2. Education - Adaptive Learning​
Problem: Students need different explanations when confused
signals:
user_feedbacks:
- name: "need_clarification"
description: "Student needs more clarification on the answer"
decisions:
- name: detailed_explanation
description: "Provide detailed explanation"
priority: 100
rules:
operator: "AND"
conditions:
- type: "user_feedback"
name: "need_clarification"
modelRefs:
- model: "openai/gpt-oss-120b"
use_reasoning: true
plugins:
- type: "system_prompt"
configuration:
system_prompt: "The student needs more clarification.
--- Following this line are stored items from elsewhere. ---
(** The first publication is still asleep when the subscriber comes, and is overtaken by the
    second and the third, which is sent twice; the fourth is dropped, the last one begins
    after the topic was given up. *)
Definition sample_before : list (@broker_op mem_broadcast) :=
  [BFault topic_a (Delay (umk 64 100)); BPublish topic_a [Byte.x01]; BClear].
Definition sample_ops : list (@broker_op mem_broadcast) :=
  [BPublish topic_a [Byte.x02]; BPublish topic_b [Byte.x09]; BSend 1; BSend 2;
   BFault topic_a Duplicate; BPublish topic_a [Byte.x03]; BSend 3; BSend 0; BSend 3; BSend 3;
   BFault topic_a Drop; BPublish topic_a [Byte.x04]; BSend 4; BTick (umk 64 100);
   BUnsubscribe topic_a; BClear; BPublish topic_a [Byte.x05]; BSend 5; BSend 0].

Lemma broker_delivery_witness :
  deliveries topic_a sample_before sample_ops = [[Byte.x02]; [Byte.x03]; [Byte.x03]; [Byte.x01]] ∧
  let w := run_net (net_new sample_heap) sample_before in
  ∃ st r, broker_subscribe topic_a (nt_broker w) = (st, Ok r) ∧ ∃ rest,
    poll_n 6 r (hub_heap (br_hub (nt_broker (run_net (with_broker st w) sample_ops)))) =
      ((λ b, Some (Ok b)) <$> [[Byte.x02]; [Byte.x03]; [Byte.x03]; [Byte.x01]]) ++ rest ∧
    Forall idle rest ∧ length rest = 2.
Proof.
  assert (deliveries topic_a sample_before sample_ops = [[Byte.x02]; [Byte.x03]; [Byte.x03]; [Byte.x01]])
    as Hd by (vm_compute; reflexivity).
  split; [exact Hd|]. pose proof (broker_delivery sample_heap sample_before topic_a sample_ops 2) as H.
  cbv zeta in H. rewrite Hd in H. destruct H as (st & r & Hs & H). exists st, r. split; [exact Hs|].
  apply H. unfold sample_ops. rewrite !not_elem_of_cons. split_and!; try discriminate.
  intros Hin. inversion Hin.
Defined.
Provide a detailed, step-by-step explanation with examples."
Best Practices​
1. Combine with Context​
Use conversation history to improve detection:
# Track conversation state
context:
previous_response: true
conversation_history: 3 # Last 3 messages
2. Set Escalation Priorities​
Corrections should have high priority:
decisions:
- name: handle_correction
priority: 100 # High priority for corrections
3. Monitor Satisfaction Rates​
Track feedback patterns:
logging:
level: info
user_feedback: true
satisfaction_metrics: true
4. Use Appropriate Models​
- Corrections: Route to more capable/expensive models
- Clarifications: Route to models good at explanations
- Satisfaction: Continue with current model
Reference​
See Signal-Driven Decision Architecture for complete signal architecture.